Carrot Cake Pancakes

I had some carrots that were no longer eye appealing and needed to be used up. I absolutely love to bake but, oh my, there is only so much baking one can consume! Summer has been a busy time for everyone so we haven’t had our regular Sunday Dinners where I can rely on the help of extended family members to empty the Cookie Jar or Cake Platter. Still, here I have all these grated carrots begging to be made into something, not just relegated to the deep, dark realms of the freezer which is now chock-a-block full of summer berries.

Well, you may or may not know that I discovered Cinnamon Roll Pancakes which are definitely less sinful than Cinnamon Rolls sooooo… I got to thinking you have to be able to make Carrot Cake Pancakes! Woot! All that yummy goodness with a fraction of the calories!
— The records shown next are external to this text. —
Variable F_CPU : Z.
Variable RESOLUTION : Z.

(** X4: [detachInterrupt()] clears the overflow enable bit and no other bit of
    TIMSK1; after [attachInterrupt] it leaves TIMSK1 at 0 while the callback
    stays stored and the clock is not touched. *)
Theorem detachInterrupt_clears_only_TOIE1
  (isr : isr_t) (microseconds : Z) (s : state) :
  Z.testbit (TIMSK1 (detachInterrupt s)) TOIE1 = false /\
  (forall b, b <> TOIE1 ->
     Z.testbit (TIMSK1 (detachInterrupt s)) b = Z.testbit (TIMSK1 s) b) /\
  detachInterrupt s = set_TIMSK1 (TIMSK1 (detachInterrupt s)) s /\
  let s1 := attachInterrupt F_CPU RESOLUTION isr microseconds s in
  TIMSK1 (detachInterrupt s1) = 0 /\
  isrCallback (detachInterrupt s1) = Some isr /\
  TCCR1B (detachInterrupt s1) = TCCR1B s1.
Proof.
  unfold detachInterrupt. cbn [TIMSK1 set_TIMSK1].
  split.
  - rewrite testbit_clear_BV by (unfold TOIE1; lia).
    rewrite Z.eqb_refl. reflexivity.
  - split.
    + intros b Hb. rewrite testbit_clear_BV by (unfold TOIE1; lia).
      apply Z.eqb_neq in Hb. rewrite Hb. reflexivity.
    + split; [ reflexivity | ].
      cbv zeta. unfold attachInterrupt, resume.
      cbn [TIMSK1 set_TCCR1B set_TIMSK1 isrCallback set_isrCallback TCCR1B].
      repeat split.
Qed.

End InterruptFacts.

(** ** The shape of what [start()] and [read()] leave *)

Lemma start_armed (s : state) :
  start s =
  match wait_change (S (length (tcnt1_in (armed s)))) 0 (armed s) with
  | None => None
  | Some (_, s') => Some s'
  end.
Proof. reflexivity. Qed.


Lemma read_some_shape (F_CPU : Z) (s : state) (r : Z) (s' : state) :
  read F_CPU s = Some (r, s') ->
  exists n rest,
    s' = polled n rest s \/ s' = top_loaded (polled n rest s).
Proof.
  unfold read. intros H.
  destruct (tcnt1_in s) as [ | v rest] eqn:Hin.
  - unfold read_TCNT1 in H. cbn in H. rewrite Hin in H. discriminate.
  - destruct (poll_once_split s v rest Hin) as (s1 & H1 & H2).
    rewrite H1, H2 in H.
    destruct (wait_change _ _ _) as [[t s2] | ] eqn:Hw; [ | discriminate ].
    apply wait_change_some in Hw. destruct Hw as (n & rest' & ->).
    rewrite polled_polled in H.
    exists (1 + n)%nat, rest'.
    destruct (to_uint v <? t); inversion H; subst;
      [ left | right ]; reflexivity.
Qed.

(** ** Mode 8 and the clock-select field along a run *)






Section Mode8Facts.

Variable F_CPU : Z.
Variable RESOLUTION : Z.









End Mode8Facts.


(** ** Starting the counter *)

Lemma armed_fields (s : state) :
  accesses (armed s) = accesses s ++ [Wr16 rTCNT1 0 true] /\
  SREG (armed s) = SREG s /\
  TIMSK1 (armed s) = Z.land (TIMSK1 s) (Z.lnot (_BV TOIE1)) /\
  GTCCR (armed s) = Z.lor (GTCCR s) (_BV PSRSYNC) /\
  TCCR1B (armed s) = Z.lor (TCCR1B s) (clockSelectBits s) /\
  tcnt1_in (armed s) = tcnt1_in s.
Proof.
  unfold armed, resume, write_TCNT1, restore_SREG, save_SREG, masked, cli.
  cbn -[Z.clearbit Z.testbit Z.land Z.lor Z.lnot].
  rewrite Z.clearbit_eq by (unfold SREG_I; lia).
  repeat split; reflexivity.
Qed.
(** X13. [bp_inner_node_split] on a well-formed inner node with [c]
    entries uses one allocation.  When it fails the call returns -1 with
    NULL and no node changes.  When it succeeds the call returns 0 and a
    new sibling: the node keeps its content and every field but the count,
    now [c / 2]; the sibling has the configuration of a factory-made inner
    node (so no [max_key] function and a zero total), the [c - c / 2]
    upper entries, pointer and key, in order, and zeros behind them; both
    are well formed and no other node changes. *)
Theorem inner_split_outcome (h : heap) (to_split : Z) (old : Inner.t) :
  let c := Inner.key_num old in
  let item_size := Mem.sizeof_ptr + Inner.key_size old in
  deref_inner h to_split = Some old →
  inner_wf old →
  ∃ res new_p h',
    bp_inner_node_split h to_split = Some (res, new_p, h')
    ∧ malloc_oracle h' = tail (malloc_oracle h)
    ∧ ((res = -1 ∧ new_p = NULL ∧ nodes h' = nodes h
        ∧ (head (malloc_oracle h) ≠ Some true
           ∨ SIZE_MAX < Z.of_nat (length (nodes h)) + 1))
       ∨ (res = 0
          ∧ head (malloc_oracle h) = Some true
          ∧ new_p = Z.of_nat (length (nodes h)) + 1
          ∧ deref h new_p = None
          ∧ deref_inner h' to_split = Some (Inner.set_key_num old (c / 2))
          ∧ (∀ q, q ≠ to_split → q ≠ new_p → deref h' q = deref h q)
          ∧ ∃ new',
              deref_inner h' new_p = Some new'
              ∧ Inner.set_content (Inner.set_key_num new' 0)
                                  (Mem.zeros (Inner.content_len old))
                = fresh_inner_node (Common.max_key_num (Inner.common old))
                                   (Inner.key_size old)
                                   (Common.compare (Inner.common old))
              ∧ Inner.key_num new' = c - c / 2
              ∧ inner_wf (Inner.set_key_num old (c / 2))
              ∧ inner_wf new'
              ∧ (∀ j, 0 ≤ j < c - c / 2 →
                 Mem.read (Inner.content new') (j * item_size) item_size
                 = Mem.read (Inner.content old) ((c / 2 + j) * item_size)
                            item_size)
              ∧ Mem.read (Inner.content new') ((c - c / 2) * item_size)
                         (Inner.content_len old - (c - c / 2) * item_size)
                = Some (Mem.zeros (Inner.content_len old
                                   - (c - c / 2) * item_size)))).
Proof.
  intros c item_size Hd Hwf.
  destruct old as [ [ty ins mk cmpf max minn c0] ks kt cl content].
  destruct Hwf as [Hks Hc Hcl Hint Hlen].
  unfold Inner.key_num in *.
  cbn in c, item_size, Hks, Hc, Hcl, Hint, Hlen. subst c.
  assert (c0 ÷ 2 = c0 / 2) as Hquot by (apply Z.quot_div_nonneg; lia).
  assert (0 ≤ c0 / 2 ≤ c0) as Hhalf by (Z.div_mod_to_equations; lia).
  assert (0 < item_size) as Hitem by (subst item_size; unfold Mem.sizeof_ptr; lia).
  assert (max * item_size = cl - Mem.sizeof_ptr) as Hroom
    by (subst item_size; lia).
  assert (0 ≤ c0 / 2 * item_size ∧ 0 ≤ (c0 - c0 / 2) * item_size
          ∧ c0 / 2 * item_size + (c0 - c0 / 2) * item_size = c0 * item_size
          ∧ c0 * item_size ≤ max * item_size) as (Ho1 & Ho2 & Ho3 & Ho4)
    by nia.
  unfold bp_inner_node_split. rewrite Hd. cbn [mbind option_bind].
  cbn [Inner.common Common.max_key_num Inner.key_size Common.compare].
  assert (deref h to_split
          = Some (INNER (Inner.mk (Common.mk ty ins mk cmpf max minn c0)
                                  ks kt cl content))) as Hraw.
  { unfold deref_inner in Hd. destruct (deref h to_split) as [ [x|x]|];
      try discriminate. by injection Hd as ->. }
  assert (head (malloc_oracle h) = Some true
          ∧ Z.of_nat (length (nodes h)) + 1 ≤ SIZE_MAX
          ∨ head (malloc_oracle h) ≠ Some true
          ∨ head (malloc_oracle h) = Some true
            ∧ SIZE_MAX < Z.of_nat (length (nodes h)) + 1) as Hcases.
  { destruct (malloc_oracle h) as [|[] ?]; cbn;
      [right; left; discriminate| |right; left; discriminate].
    destruct (Z.le_gt_cases (Z.of_nat (length (nodes h)) + 1) SIZE_MAX);
      [left|right; right]; done. }
  destruct Hcases as [ [Ho Haddr]|[Ho|[Ho Haddr] ] ].
  - (* the allocation succeeds *)
    destruct (malloc_oracle h) as [|o rest] eqn:Eo; [discriminate|].
    injection Ho as ->.
    destruct (bp_inner_node_split_success h to_split
                (Inner.mk (Common.mk ty ins mk cmpf max minn c0) ks kt cl
                          content) rest Hd
                ltac:(split; cbn; assumption) Eo Haddr)
      as (h' & new' & Hrun & Horacle & Hnone & Hold' & Hframe & Hnew' & H).
    unfold bp_inner_node_split in Hrun. rewrite Hd in Hrun.
    cbn [mbind option_bind] in Hrun.
    cbn [Inner.common Common.max_key_num Inner.key_size Common.compare]
      in Hrun.
    rewrite Hrun. eexists 0, _, h'. split; [reflexivity|].
    split; [exact Horacle|]. right.
    split; [reflexivity|]. split; [reflexivity|]. split; [reflexivity|].
    split; [exact Hnone|]. split; [exact Hold'|]. split; [exact Hframe|].
    exists new'. split; [exact Hnew'|]. exact H.
  - (* no memory *)
    rewrite bp_create_inner_node_fail by exact Ho.
    cbn [mbind option_bind]. change (NULL =? NULL) with true. cbn iota.
    eexists (-1), NULL, _. split; [reflexivity|]. split; [reflexivity|].
    left. repeat split. by left.
  - (* no address left *)
    destruct (malloc_oracle h) as [|o rest] eqn:Eo; [discriminate|].
    injection Ho as ->.
    assert (bp_create_inner_node h max ks cmpf
            = Some (NULL, mk_heap (nodes h) rest)) as ->.
    { unfold bp_create_inner_node, malloc. rewrite Eo.
      destruct (Z.leb_spec (Z.of_nat (length (nodes h)) + 1) SIZE_MAX);
        [lia|]. by rewrite andb_false_r. }
    cbn [mbind option_bind]. change (NULL =? NULL) with true. cbn iota.
    eexists (-1), NULL, _. split; [reflexivity|]. split; [reflexivity|].
    left. repeat split. right. lia.
Qed.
I like to make extra Pancakes when I have the griddle heated and freeze the leftovers so we have Toaster Pancakes on busy work day mornings.

Carrot Cake Pancakes with Cream Cheese Drizzle
Carrot Cake Pancakes with Cream Cheese Drizzle

1 cup Whole Wheat Flour
1 cup Flour
2 teaspoons Baking Powder
1 teaspoon Baking Soda
1 teaspoon Salt
1 teaspoon ground Cinnamon
1/2 teaspoon ground Nutmeg
1/4 teaspoon ground Ginger
OR 2 teaspoons Epicure Apple Pie Spice
1/4 cup Brown Sugar
1/2 cup chopped Walnuts
1/2 cup Raisins
2 Eggs, lightly beaten
1/4 cup Butter, melted
1 teaspoon Vanilla
2 cups Buttermilk (If you don’t have Buttermilk – 2Tbsp Lemon Juice with enough regular milk to  measure 2 cups, let stand for 10 minutes)
4 cups grated Carrots
Cream Cheese Drizzle
4 ounces Cream Cheese, softened
1/2 cup Icing Sugar
Vanilla
Milk – to desired consistency

If you don’t have buttermilk, set the milk to souring before you begin.
Melt the butter and let it cool while you proceed with getting your dry ingredients combined.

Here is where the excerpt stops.